3.1 Identification: the "causal ATE" claim is overstated

The manuscript repeatedly refers to Phase 8a outputs as "causal ATEs" obtained from "Abadie-style synthetic controls." The reported specification (§4.2) is: donor pool matched on gender, syllable count, ±25% phonetic density, similar rank tier, no attributed event ±3 years; convex weights via SLSQP minimizing pre-treatment MSPE; placebo distribution from random non-spiking names.

Several concerns:

1. No pre-treatment fit diagnostics are reported. Abadie, Diamond, and Hainmueller (2010, 2015) emphasize that synthetic-control inference is meaningless absent good pre-period MSPE. The manuscript reports neither the distribution of pre-MSPE across the 200 events nor a post-/pre-MSPE ratio statistic, which is the standard inference workhorse.

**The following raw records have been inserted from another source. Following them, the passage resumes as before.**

(** ** Witnesses *)

Lemma verify_config_reverify_witness :
  exists c', verify_config probe_document = Ok (c', true) /\
             exists c'', verify_config c' = Ok (c'', true).
Proof.
  eexists. split; [reflexivity|].
  exact (verify_config_reverify probe_document _ eq_refl).
Defined.

Lemma verify_config_fields_witness :
  exists c', verify_config probe_document = Ok (c', true) /\
    read_field c' "frequency" =
    field_or_default [("address", YStr "example.com"); ("frequency", YInt 2)]
      "frequency" (YInt 1) check_frequency /\
    read_field c' "port" =
    field_or_default [("address", YStr "example.com"); ("frequency", YInt 2)]
      "port" (YInt 80) check_port.
Proof.
  eexists. split; [reflexivity|].
  destruct (verify_config_fields
              [("target", YDict [("address", YStr "example.com"); ("frequency", YInt 2)])]
              [("address", YStr "example.com"); ("frequency", YInt 2)] _ eq_refl eq_refl)
    as (_ & Hport & _ & _ & Hfreq & _).
  split; [exact Hfreq | exact Hport].
Defined.

Lemma http_request_local_witness :
  counter_value http_requests_completed ["GET"; "http://other.org:80/"; "200"]
    (fst (http_request "http://example.com:80/" env_ok registry_init))
  = counter_value http_requests_completed ["GET"; "http://other.org:80/"; "200"] registry_init.
Proof.
  refine (proj1 (http_request_local "http://example.com:80/" env_ok registry_init
                   http_requests_completed ["GET"; "http://other.org:80/"; "200"] _)).
  intros rest [=].
Defined.
(** * navigate_to_aruco: the approach-a-marker action server

    A shallow embedding of [nodes/navigate_to_aruco.py] (class
    [NavigateToArucoServer]) and the properties of its pose averaging,
    its convergence metric and its retry state machine.

    Conventions of the embedding.
    - A Python [float] is an IEEE 754 binary64 number: Rocq's primitive
      [float], whose operations are the kernel's and round as the
      hardware does.  [a ** 2] is CPython's [float_pow]: its special
      cases, then the [pow] of the platform's C library, which is not
      correctly rounded in general and is a method of the class [Libm].
    - An attribute of the server that [__init__] does not assign does not
      exist until a method assigns it: reading it before raises
      [AttributeError].
    - A message object ([TransformStamped]) lives in a store and is named
      by a location, so that two names of one object see each other's
      writes.  Its time stamp is left out.
    - [tf.transformations] is a library outside the repository: its two
      functions are the methods of the class [Transformations].
    - The collaborators (head scan, move_base, tf2 buffer, the action
      client that may cancel) are a [World] of answers, read in the order
      in which the server asks.
    - Each call the server makes on a collaborator or on its own action
      server is appended to a trace; [print] and [rospy.loginfo] are not
      recorded. *)

From Stdlib Require Import ZArith Floats.
From stdpp Require Import gmap list strings.

Set Warnings "-inexact-float".

Local Open Scope float_scope.

(** ** Messages *)

Record Vector3 := mkVector3 { v_x : float; v_y : float; v_z : float }.

Record Quaternion := mkQuaternion
  { q_x : float; q_y : float; q_z : float; q_w : float }.

(** [geometry_msgs/Transform]. *)
Record Transform := mkTransform
  { translation : Vector3; rotation : Quaternion }.

(** [geometry_msgs/TransformStamped], [header.stamp] left out. *)
Record TransformStamped := mkTransformStamped
  { frame_id : string; child_frame_id : string; transform : Transform }.

(** [geometry_msgs/Pose]. *)
Record Pose := mkPose { position : Vector3; orientation : Quaternion }.

Definition tx (t : TransformStamped) : float := v_x (translation (transform t)).
Definition ty (t : TransformStamped) : float := v_y (translation (transform t)).
Definition tz (t : TransformStamped) : float := v_z (translation (transform t)).
Definition trot (t : TransformStamped) : Quaternion := rotation (transform t).

(** Field assignments [t.transform.translation.x = v] and the like. *)
Definition set_tx (v : float) (t : TransformStamped) : TransformStamped :=
  mkTransformStamped (frame_id t) (child_frame_id t)
    (mkTransform (mkVector3 v (ty t) (tz t)) (trot t)).

Definition set_ty (v : float) (t : TransformStamped) : TransformStamped :=
  mkTransformStamped (frame_id t) (child_frame_id t)
    (mkTransform (mkVector3 (tx t) v (tz t)) (trot t)).

Definition set_tz (v : float) (t : TransformStamped) : TransformStamped :=
  mkTransformStamped (frame_id t) (child_frame_id t)
    (mkTransform (mkVector3 (tx t) (ty t) v) (trot t)).

Definition set_trot (q : Quaternion) (t : TransformStamped) : TransformStamped :=
  mkTransformStamped (frame_id t) (child_frame_id t)
    (mkTransform (mkVector3 (tx t) (ty t) (tz t)) q).

(** ** The library [tf.transformations] *)

Class Transformations := {
  (** [euler_from_quaternion([x, y, z, w])]: roll, pitch, yaw. *)
  euler_from_quaternion : Quaternion -> float * float * float;
  (** [quaternion_from_euler(roll, pitch, yaw)]. *)
  quaternion_from_euler : float -> float -> float -> Quaternion
}.

(** [angles[2]] *)
Definition angle_2 (angles : float * float * float) : float := snd angles.

(** ** Python numbers *)

Inductive exn :=
  | LookupException
  | ConnectivityException
  | ExtrapolationException
  | OverflowError
  | IndexError
  | AttributeError.

(** [float(n)] for the length of a list. *)
Definition float_of_len (n : nat) : float :=
  PrimFloat.of_uint63 (Uint63.of_Z (Z.of_nat n)).

(** The C library: [pow(x, y)] on doubles.  Its result depends on the
    platform (glibc's, for one, is within an ulp of the exact power but
    not always the nearest double). *)
Class Libm := {
  libm_pow : float -> float -> float
}.

(** [iv ** 2] on floats, as CPython's [float_pow] computes it with the
    exponent [iw = 2.0]: a [nan] is returned as it is and an infinity as
    its absolute value; a zero gives [0.0]; a negative base is replaced
    by its absolute value (the exponent is even, the result is not
    negated); [1.0] gives [1.0]; every other base goes to the platform's
    [pow], and an infinite result is an [OverflowError] ([None]). *)
Definition pow2 `{LM : Libm} (iv : float) : option float :=
  if is_nan iv then Some iv
  else if is_infinity iv then Some (abs iv)
  else if iv =? 0 then Some 0
  else
    let iv := abs iv in
    if iv =? 1 then Some 1
    else
      let ix := libm_pow iv 2 in
      if is_infinity ix then None else Some ix.

(** ** The object store *)

Definition loc := nat.
Abbreviation store := (gmap loc TransformStamped).

Section PoseAveraging.
Context `{TF : Transformations} `{LM : Libm}.

(** The body of [for i in range(1, len(transforms))], over the
    references [transforms[1:]]; [trans] is the reference taken from
    [transforms[0]].  Each statement reads the store as the previous
    one left it. *)
Fixpoint average_transforms_loop (trans : loc) (rest : list loc)
    (h : store) (angle : float) : option (store * float) :=
  match rest with
  | [] => Some (h, angle)
  | ti :: rest' =>
      t ← h !! trans; s ← h !! ti;
      let h1 := <[trans := set_tx (tx t + tx s) t]> h in
      t1 ← h1 !! trans; s1 ← h1 !! ti;
      let h2 := <[trans := set_ty (ty t1 + ty s1) t1]> h1 in
      s2 ← h2 !! ti;
      let angles := euler_from_quaternion (trot s2) in
      average_transforms_loop trans rest' h2 (angle + angle_2 angles)
  end.

(** [average_transforms(self, transforms)].  The result is the new
    store and the reference returned.  [None] is the [IndexError] of
    [transforms[0]] on an empty list (and the answer on a reference
    that names nothing in the store, which Python cannot build). *)
Definition average_transforms (h : store) (transforms : list loc)
    : option (store * loc) :=
  trans ← head transforms;
  t ← h !! trans;
  let h := <[trans := set_tz 0 t]> h in
  t ← h !! trans;
  let angles := euler_from_quaternion (trot t) in
  let angle := angle_2 angles in
  '(h, angle) ← average_transforms_loop trans (tail transforms) h angle;
  let n := float_of_len (length transforms) in
  t ← h !! trans;
  let h := <[trans := set_tx (tx t / n) t]> h in
  t ← h !! trans;
  let h := <[trans := set_ty (ty t / n) t]> h in
  let angle := angle / n in
  let q := quaternion_from_euler 0 0 angle in
  t ← h !! trans;
  let h := <[trans := set_trot q t]> h in
  Some (h, trans).

(** [calculate_diff(self, trans1, trans2)]. *)
Definition calculate_diff (trans1 trans2 : TransformStamped)
    : exn + float :=
  let angle1 := euler_from_quaternion (trot trans1) in
  let angle2 := euler_from_quaternion (trot trans2) in
  match pow2 (tx trans1 - tx trans2),
        pow2 (ty trans1 - ty trans2),
        pow2 (angle_2 angle1 - angle_2 angle2) with
  | Some dx2, Some dy2, Some da2 => inr (sqrt (dx2 + dy2 + da2))
  | _, _, _ => inl OverflowError
  end.

End PoseAveraging.

(** ** The collaborators *)

(** The three exceptions of [tf2_ros] that [lookup_transform] raises. *)
Inductive tf2_error := TfLookup | TfConnectivity | TfExtrapolation.

Definition exn_of_tf2 (e : tf2_error) : exn :=
  match e with
  | TfLookup => LookupException
  | TfConnectivity => ConnectivityException
  | TfExtrapolation => ExtrapolationException
  end.

Inductive lookup_answer :=
  | Found (t : Transform)
  | NotFound (e : tf2_error).

(** What the collaborators answer, by the number of the call.
    - [head_scan_result k]: whether [get_result()] is truthy after the
      [k]-th head scan goal;
    - [move_base_result k]: the status the [k]-th [move_base] goal returns;
    - [tf_lookup k]: the outcome of the [k]-th [lookup_transform];
    - [cancel_arrives k]: whether the client's cancel request is delivered
      while the server sits in its [k]-th blocking call (a head scan, a
      [move_base] goal, a lookup or a sleep). *)
Record World := mkWorld {
  head_scan_result : nat -> bool;
  move_base_result : nat -> Z;
  tf_lookup : nat -> lookup_answer;
  cancel_arrives : nat -> bool
}.

(** ** Traces *)

Inductive event :=
  | PublishFeedback (state alert_type : string)
  | SetAborted
  | SetSucceeded
  | SetPreempted
  | IsPreemptRequested (answer : bool)
  | HeadScanGoal (name : string)
  | HeadScanGetResult (found : bool)
  | HeadScanCancelAll
  | MoveBaseGoal (frame : string) (pose : Pose)
  | MoveBaseCancelAll
  | LookupTransform (target source : string)
  | SendTransform (t : TransformStamped)
  | Sleep
  (** not a call: the value just assigned to [self.num_tries] *)
  | NumTries (n : Z).

(** The terminal states of an actionlib goal. *)
Inductive terminal := Succeeded | Aborted | Preempted.

Definition terminal_of (e : event) : option terminal :=
  match e with
  | SetSucceeded => Some Succeeded
  | SetAborted => Some Aborted
  | SetPreempted => Some Preempted
  | _ => None
  end.

(** The state the goal ends in: actionlib's goal handle leaves an active
    goal on the first [set_succeeded], [set_aborted] or [set_preempted]
    and refuses (with a logged error) any later one. *)
Definition goal_status (tr : list event) : option terminal :=
  head (omap terminal_of tr).

Definition is_move_base_goal (e : event) : bool :=
  match e with MoveBaseGoal _ _ => true | _ => false end.

Definition is_head_scan_goal (e : event) : bool :=
  match e with HeadScanGoal _ => true | _ => false end.

Definition is_lookup (e : event) : bool :=
  match e with LookupTransform _ _ => true | _ => false end.

Definition tries_of (e : event) : option Z :=
  match e with NumTries n => Some n | _ => None end.

(** How many navigation goals were sent. *)
Definition navigation_attempts (tr : list event) : nat :=
  length (filter (fun e => is_move_base_goal e = true) tr).

(** The values [self.num_tries] took, in order. *)
Definition tries_history (tr : list event) : list Z := omap tries_of tr.

(** ** The server's state *)

Record St := mkSt {
  (** fields of [NavigateToArucoServer] that the methods read *)
  num_tries : Z;
  max_tries : Z;
  (** [None]: the attribute has not been assigned yet *)
  aruco_name : option string;
  relative_pose : option Transform;
  map_to_aruco : option TransformStamped;
  relative_pose_tf : option TransformStamped;
  (** actionlib's [preempt_request] flag of the action server *)
  preempt_request : bool;
  (** how many answers of each kind the world has given *)
  n_blocking : nat;
  n_scans : nat;
  n_lookups : nat;
  n_navs : nat;
  trace : list event
}.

The reader has no way to know whether the 200 selected events have synthetic controls that actually track the treated unit before the event. 2. No event-by-event placebo p-values are shown in the headline tables. §4.2 states that placebo distributions yield per-event p-values; §5.7 shows only mean/median ATEs and a positive-ATE share (71/200, 36%). With 36% positive ATEs, the modal causal effect is negative or null — a fact the discussion does not engage with. Under a true positive-effect prior we would expect well above 50%. This is a finding, but it is treated as background. 3. Attribution endogeneity contaminates the donor pool. A name is "treated" iff the LLM attribution pipeline assigns it an event. A name is a "donor" iff the pipeline does not assign one. But the attribution pipeline runs only on detected spikes (peak prominence ≥ 15, magnitude ≥ +75% per `methodology.md` §2). Donor names are therefore systematically lower-volatility names. A textbook violation of donor-pool comparability. The placebo test does not fix this — it tests against the wrong population. 4. SUTVA is violated by construction when treated and donor names share phonetic neighbors (Phase 6 documents 166k phonetic pairs with median |r| = 0.35). The limitations section acknowledges this in one sentence (§8.4) but the inference does not adjust. 5. Synthetic controls do not deliver causal estimates with N_treated = 1 unless strong assumptions hold. Pooling 200 single-unit estimates into a "mean ATE" and reading it as an average treatment effect is not a standard inferential move and certainly does not warrant the "causal" framing.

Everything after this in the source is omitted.